Unfortunately each zone has a mix of some sprays and rotors. If i cut back the sprinkler timer for each zone, then around the walkways and driveways are good but brown in the middle of the yards.

So, after summer we will p split up each zone into rotors and spray heads to alleviate this issue, however in the mean time is there a spray head that will shoot 30-40 feet? so that we can get adequate coverage in the middle of the yards?

We are getting alot of dollarweed due to the over watering in those area that dont have the 360 heads.

Or maybe there are faster 360 heads that will work better. It is a mixture of K-rain pro and rain birds 3/4 inlet size.


----------



## MrMeaner (Feb 21, 2017)

Most rotors you can change the nozzle size. If I have a rotor in a 90 degree corner I use a smaller nozzle like a 1-1.5GPM, a 180 degree head will get a 2-2.5GPM head and anything doing 360 gets a 3-4GPM nozzle. Adjust nozzles to go head to head for the best coverage. What I did was map out my whole system and zones and made sure I had enough pressure to run the larger nozzles. Once I was finished changing out all the nozzles I did the tuna can test to see how much water was being put down in each zone and adjust watering times accordingly.


----------



## jht3 (Jul 27, 2018)

Bad design to have sprays and rotors in the same zone. As you are discovering they put out water at very different rates.

What brand rotors and sprays? You might be able to swap the spray internals for rotators, which have a precipitation rate more similar to rotors.

Also, check which nozzles you have installed.

My Rainbird 5004 rotors can easily shoot 30+'.


----------



## racng69 (Mar 21, 2020)

i can replace the sprays with rotors, no problem. but i think i would still have too much water, since the ones that are 360 degrees would take twice as long to get the same coverage as a 180 degree rotor? is that the correct thinking?

i have about 30 PSI on this zone. the other two zones have almost 40 PSI.

its a mix between rain bird and k rain sprinkler heads. i changed one of the nozzles in one, and that one seems better. but i wonder if i will have enough PSI to do that in all the 360 degree heads.
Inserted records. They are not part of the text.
(** Whether a plain pattern matches depends on the stem of the input
    only, whatever the index and the captures. *)
Lemma rmatch_stem :
  forall r, plain r ->
  forall (k1 k2 : cont),
    (forall c1 c2, stem_blind (fun j t => k1 j t c1) (fun j t => k2 j t c2)) ->
  forall s1 s2 i1 i2 c1 c2,
    stem s1 = stem s2 ->
    succeeds (rmatch r i1 s1 c1 k1) = succeeds (rmatch r i2 s2 c2 k2).
Proof.
  induction r as [|p|r1 IH1 r2 IH2|p|p|p|n r' IH|p| |];
    intros Hr k1 k2 Hk s1 s2 i1 i2 c1 c2 Hs; simpl in Hr; simpl.
  - apply Hk. exact Hs.
  - destruct (stem_inv _ _ Hs) as [[Ha Hb]|(c & u1 & u2 & -> & -> & Hn & Hu)].
    + destruct s1 as [|a t1], s2 as [|b t2]; simpl in Ha, Hb; subst;
        rewrite ?Hr; reflexivity.
    + destruct (p c); [apply Hk; exact Hu|reflexivity].
  - destruct Hr as [Hr1 Hr2]. apply IH1; [exact Hr1| |exact Hs].
    intros d1 d2 j1 j2 t1 t2 Ht. apply IH2; [exact Hr2|exact Hk|exact Ht].
  - apply starG_stem; [exact Hr|apply Hk|exact Hs].
  - apply starL_stem; [exact Hr|apply Hk|exact Hs].
  - destruct (stem_inv _ _ Hs) as [[Ha Hb]|(c & u1 & u2 & -> & -> & Hn & Hu)].
    + destruct s1 as [|a t1], s2 as [|b t2]; simpl in Ha, Hb; subst;
        rewrite ?Hr; apply Hk; exact Hs.
    + destruct (p c).
      * rewrite !succeeds_orelse. f_equal; apply Hk; [exact Hu|exact Hs].
      * apply Hk. exact Hs.
  - apply IH; [exact Hr| |exact Hs].
    intros d1 d2 j1 j2 t1 t2 Ht. apply Hk. exact Ht.
  - destruct (stem_inv _ _ Hs) as [[Ha Hb]|(c & u1 & u2 & -> & -> & Hn & Hu)].
    + destruct s1 as [|a t1], s2 as [|b t2]; simpl in Ha, Hb; subst;
        rewrite ?Hr; apply Hk; exact Hs.
    + destruct (p c); [reflexivity|apply Hk; exact Hs].
  - contradiction.
  - contradiction.
Qed.

Lemma nomatch_skip (q : regex) (w s : jsstring) :
  nomatch q (w ++ s) -> nomatch q s.
Proof.
  induction w as [|c w IH]; simpl; [auto|]. intros [_ H]. auto.
Qed.

Lemma headed_nil (q : regex) : headed q -> forall i, match_at q i [] = None.
Proof. intros H i. apply H. intros t Ht. discriminate. Qed.

Lemma headed_other (q : regex) :
  headed q -> forall i c s, c <> 92%N -> match_at q i (c :: s) = None.
Proof. intros H i c s Hc. apply H. intros t Ht. inversion Ht. contradiction. Qed.

(** A text without backslash in front of an unmatched text. *)
Lemma nomatch_stem_app (q : regex) (body rest : jsstring) :
  headed q -> stem body = body -> nomatch q rest -> nomatch q (body ++ rest).
Proof.
  intros Hq. induction body as [|c body IH]; simpl; intros Hb Hrest; [auto|].
  destruct (N.eqb_spec c 92) as [->|Hc]; [discriminate|].
  inversion Hb as [Hb']. rewrite Hb'. split; [|auto].
  intros j. apply headed_other; assumption.
Qed.

Lemma nomatch_replace_first (q : regex) (repl : jsstring) :
  forall s i, nomatch q s -> replace_first q repl i s = s.
Proof.
  induction s as [|c s IH]; intros i [H0 H1]; simpl; rewrite H0;
    [reflexivity|]. rewrite IH by assumption. reflexivity.
Qed.

(** A pattern whose matches all contain the code unit [c] matches
    nowhere in a text without [c]. *)
Lemma nomatch_without (q : regex) (c : N) :
  (forall j t e rest caps, match_at q j t = Some (e, rest, caps) -> In c t) ->
  forall s, ~ In c s -> nomatch q s.
Proof.
  intros Hq. induction s as [|a s IH]; intros Hs; simpl.
  - split; [|exact I]. intros j.
    destruct (match_at q j []) as [[[e rest] caps]|] eqn:Hm; [|reflexivity].
    exfalso. apply Hs. eapply Hq. exact Hm.
  - split.
    + intros j.
      destruct (match_at q j (a :: s)) as [[[e rest] caps]|] eqn:Hm;
        [|reflexivity].
      exfalso. apply Hs. eapply Hq. exact Hm.
    + apply IH. intros H. apply Hs. right. exact H.
Qed.

Section Rule.

Variable r : regex.
Variable repl : jsstring.

Hypothesis r_headed : headed r.

(** Matches are not empty. *)
Hypothesis r_progress :
  forall i s e rest caps, match_at r i s = Some (e, rest, caps) -> i < e.

(** Replacements start with a backslash. *)
Hypothesis r_mark :
  forall i s e rest caps,
    match_at r i s = Some (e, rest, caps) ->
    exists body, substitution r repl (firstn (e - i) s) caps = 92%N :: body.

Lemma stem_replace_all :
  forall fuel i s, stem (replace_all fuel r repl i s) = stem s.
Proof.
  induction fuel as [|f IH]; intros i s; simpl; [reflexivity|].
  destruct (match_at r i s) as [[[e rest] caps]|] eqn:Hm.
  - destruct (r_mark _ _ _ _ _ Hm) as (body & ->).
    destruct s as [|c s'].
    + rewrite headed_nil in Hm by assumption. discriminate.
    + destruct (N.eqb_spec c 92) as [->|Hc]; [reflexivity|].
      rewrite headed_other in Hm by assumption. discriminate.
  - destruct s as [|c s']; [reflexivity|]. simpl. rewrite IH. reflexivity.
Qed.

Lemma nomatch_replace_all :
  forall s fuel i, nomatch r s -> replace_all fuel r repl i s = s.
Proof.
  induction s as [|c s IH]; intros fuel i H; destruct fuel as [|f];
    simpl; try reflexivity; destruct H as [H0 H1]; rewrite H0;
    [reflexivity|]. rewrite IH by assumption. reflexivity.
Qed.

Lemma dominated_skip (q : regex) (w s : jsstring) :
  dominated r q (w ++ s) -> dominated r q s.
Proof.
  induction w as [|c w IH]; simpl; [auto|]. intros [_ H]. auto.
Qed.

Lemma nomatch_dominated (q : regex) (s : jsstring) :
  nomatch q s -> dominated r q s.
Proof.
  induction s as [|c s IH]; simpl; intros [H0 H1]; split; auto.
Qed.

Lemma stable_index (q : regex) :
  headed q -> stable q ->
  forall i j s, match_at q i s = None -> match_at q j s = None.
Proof.
  intros Hh Hs i j s H. destruct s as [|c s'].
  - apply headed_nil. assumption.
  - destruct (N.eq_dec c 92) as [->|Hc].
    + apply succeeds_false. rewrite (Hs j i s' s' eq_refl), H. reflexivity.
    + apply headed_other; assumption.
Qed.

Lemma dominated_self (s : jsstring) : stable r -> dominated r r s.
Proof.
  intros Hs. induction s as [|c s IH]; simpl; split; auto;
    intros i j H; eapply stable_index; eauto.
Qed.

(** After one pass of the rule [r], a pattern [q] that [r] dominates
    and that the replacements of [r] do not feed matches nowhere. *)
Lemma replace_all_nomatch (q : regex) :
  headed q -> stable q ->
  (forall i s e rest caps,
      match_at r i s = Some (e, rest, caps) ->
      exists body,
        substitution r repl (firstn (e - i) s) caps = 92%N :: body /\
        stem body = body /\
        forall j tail, match_at q j (92%N :: body ++ tail) = None) ->
  forall fuel i s,
    List.length s < fuel -> dominated r q s ->
    nomatch q (replace_all fuel r repl i s).
Proof.
  intros Hqh Hqs Hinert.
  induction fuel as [|f IH]; intros i s Hlen Hdom; [lia|]. simpl.
  destruct (match_at r i s) as [[[e rest] caps]|] eqn:Hm.
  - destruct (Hinert _ _ _ _ _ Hm) as (body & -> & Hbody & Hfail).
    pose proof (r_progress _ _ _ _ _ Hm) as Hlt.
    destruct (match_at_consumes _ _ _ _ _ _ Hm) as (w & Hw & He).
    apply Nat.ltb_lt in Hlt. rewrite Hlt. apply Nat.ltb_lt in Hlt.
    assert (Hrest : nomatch q (replace_all f r repl e rest)).
    { apply IH.
      - rewrite Hw, length_app in Hlen. lia.
      - rewrite Hw in Hdom. eapply dominated_skip; eauto. }
    simpl. split; [intros j; apply Hfail|].
    apply nomatch_stem_app; assumption.
  - destruct s as [|c s']; simpl.
    + split; [|exact I]. intros j. apply headed_nil. assumption.
    + destruct Hdom as [Hd0 Hd1]. simpl in Hlen. split.
      * intros j. destruct (N.eq_dec c 92) as [->|Hc].
        -- apply succeeds_false.
           rewrite (Hqs j j _ s' (stem_replace_all f (S i) s')).
           rewrite (Hd0 i j Hm). reflexivity.
        -- apply headed_other; assumption.
      * apply IH; [lia|assumption].
Qed.

End Rule.

(** *** Patterns that start with a literal backslash *)

Lemma match_at_led (a b : regex) (i : nat) (s : jsstring) :
  match_at (led a b) i s =
  match s with
  | [] => None
  | c :: s' => if (c =? 92)%N then rmatch (Seq a b) (S i) s' [] accept else None
  end.
Proof. destruct s; reflexivity. Qed.

Lemma led_headed (a b : regex) : headed (led a b).
Proof.
  intros i s Hs. rewrite match_at_led. destruct s as [|c s']; [reflexivity|].
  destruct (N.eqb_spec c 92) as [->|Hc]; [|reflexivity].
  exfalso. eapply Hs. reflexivity.
Qed.

Lemma led_stable (a b : regex) : plain a -> plain b -> stable (led a b).
Proof.
  intros Ha Hb i1 i2 s1 s2 Hs. rewrite !match_at_led, N.eqb_refl.
  apply rmatch_stem; [exact (conj Ha Hb)| |exact Hs].
  intros c1 c2 j1 j2 t1 t2 _. reflexivity.
Qed.

(** A match of such a pattern: the backslash, then a run of the rest. *)
Lemma led_inv (a b : regex) (i : nat) (s : jsstring) e rest caps :
  match_at (led a b) i s = Some (e, rest, caps) ->
  exists s', s = 92%N :: s' /\ steps (Seq a b) (S i) s' [] e rest caps.
Proof.
  rewrite match_at_led. destruct s as [|c s']; [discriminate|].
  destruct (N.eqb_spec c 92) as [->|Hc]; [|discriminate].
  intros H. apply rmatch_sound in H.
  destruct H as (i' & t & c' & Hs & Hk). unfold accept in Hk.
  inversion Hk; subst. exists s'. auto.
Qed.

Lemma led_progress (a b : regex) (i : nat) (s : jsstring) e rest caps :
  match_at (led a b) i s = Some (e, rest, caps) -> i < e.
Proof.
  intros H. apply led_inv in H. destruct H as (s' & _ & H).
  apply steps_consumes in H. destruct H as (w & _ & ->). lia.
Qed.

End Rewriting.
Import Rewriting.

(** ** The angle rules *)

Module AngleRules.

Lemma re_angle3_led : re_angle3 = led (lit "angle") angle3_rest.
Proof. reflexivity. Qed.

Lemma re_angle1_led : re_angle1 = led (lit "angle") angle1_rest.
Proof. reflexivity. Qed.

Lemma plain_angle : plain (lit "angle").
Proof. simpl. repeat split. Qed.

Lemma plain_angle3_rest : plain angle3_rest.
Proof. simpl. repeat split. Qed.

Lemma plain_angle1_rest : plain angle1_rest.
Proof. simpl. repeat split. Qed.

Lemma upper_stem (c : N) : upper c = true -> stem [c] = [c].
Proof.
  unfold upper. intros H. simpl. destruct (N.eqb_spec c 92) as [->|_];
    [discriminate|reflexivity].
Qed.

Ltac break :=
  repeat match goal with
         | H : exists _, _ |- _ => destruct H
         | H : _ /\ _ |- _ => destruct H
         | H : _ \/ _ |- _ => destruct H
         end; subst.

Lemma firstn_three (i : nat) (a b c : N) (s : jsstring) :
  firstn (S (S (S i)) - i) (a :: b :: c :: s) = [a; b; c].
Proof. replace (S (S (S i)) - i) with 3 by lia. reflexivity. Qed.

Lemma firstn_one (i : nat) (a : N) (s : jsstring) :
  firstn (S i - i) (a :: s) = [a].
Proof. replace (S i - i) with 1 by lia. reflexivity. Qed.

Lemma angle3_captures i s e rest caps :
  match_at re_angle3 i s = Some (e, rest, caps) ->
  exists a b c,
    caps = [(1, [a; b; c])] /\
    upper a = true /\ upper b = true /\ upper c = true.
Proof.
  rewrite re_angle3_led. intros H. apply led_inv in H.
  destruct H as (s' & -> & H). simpl in H. break;
    rewrite firstn_three; eauto 10.
Qed.

Lemma angle1_captures i s e rest caps :
  match_at re_angle1 i s = Some (e, rest, caps) ->
  exists a, caps = [(1, [a])] /\ upper a = true.
Proof.
  rewrite re_angle1_led. intros H. apply led_inv in H.
  destruct H as (s' & -> & H). simpl in H. break;
    rewrite firstn_one; eauto.
Qed.

Lemma upper_not_backslash (c : N) : upper c = true -> (c =? 92)%N = false.
Proof.
  unfold upper. intros H. apply andb_true_iff in H. destruct H as [_ H].
  apply N.leb_le in H. apply N.eqb_neq. lia.
Qed.

(** The replacement of rule 3 is [\widehat{ABC}]. *)
Lemma angle3_replacement i s e rest caps :
  match_at re_angle3 i s = Some (e, rest, caps) ->
  exists a b c,
    substitution re_angle3 (str "\widehat{$1}") (firstn (e - i) s) caps
    = str "\widehat{" ++ [a; b; c] ++ str "}" /\
    upper a = true /\ upper b = true /\ upper c = true.
Proof.
  intros H. destruct (angle3_captures _ _ _ _ _ H) as (a & b & c & -> & ?).
  exists a, b, c. split; [reflexivity|assumption].
Qed.

(** The replacement of rule 4 is [\hat{A}]. *)
Lemma angle1_replacement i s e rest caps :
  match_at re_angle1 i s = Some (e, rest, caps) ->
  exists a,
    substitution re_angle1 (str "\hat{$1}") (firstn (e - i) s) caps
    = str "\hat{" ++ [a] ++ str "}" /\
    upper a = true.
Proof.
  intros H. destruct (angle1_captures _ _ _ _ _ H) as (a & -> & ?).
  exists a. split; [reflexivity|assumption].
Qed.

Lemma angle3_headed : headed re_angle3.
Proof. rewrite re_angle3_led. apply led_headed. Qed.

Lemma angle1_headed : headed re_angle1.
Proof. rewrite re_angle1_led. apply led_headed. Qed.

Lemma angle3_stable : stable re_angle3.
Proof.
  rewrite re_angle3_led.
  apply led_stable; [apply plain_angle|apply plain_angle3_rest].
Qed.

Lemma angle1_stable : stable re_angle1.
Proof.
  rewrite re_angle1_led.
  apply led_stable; [apply plain_angle|apply plain_angle1_rest].
Qed.

(** Neither angle pattern matches at [\widehat] or at [\hat]. *)
Lemma angle_fails_on_widehat (j : nat) (t : jsstring) :
  match_at re_angle3 j (str "\widehat{" ++ t) = None /\
  match_at re_angle1 j (str "\widehat{" ++ t) = None.
Proof. split; reflexivity. Qed.

Lemma angle_fails_on_hat (j : nat) (t : jsstring) :
  match_at re_angle3 j (str "\hat{" ++ t) = None /\
  match_at re_angle1 j (str "\hat{" ++ t) = None.
Proof. split; reflexivity. Qed.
Another option i suppose to is if i add rotors, i may be able to cap off a few of the places where the sprayers were. thoughts?


----------



## Vtx531 (Jul 1, 2019)

As you discovered, you need to change nozzle sizes. 180 degree headshould be twice as much flow (gpm) as a 90 degree head. And 360 degree head should be four times the flow of a 90 degree.

You don't need to worry about pressure as much as flow capacity. Pipes can only reliably handle a certain GPM total flow (add up all the heads based on nozzle size chart). As you increase GPM, the velocity of water in the pipe increases.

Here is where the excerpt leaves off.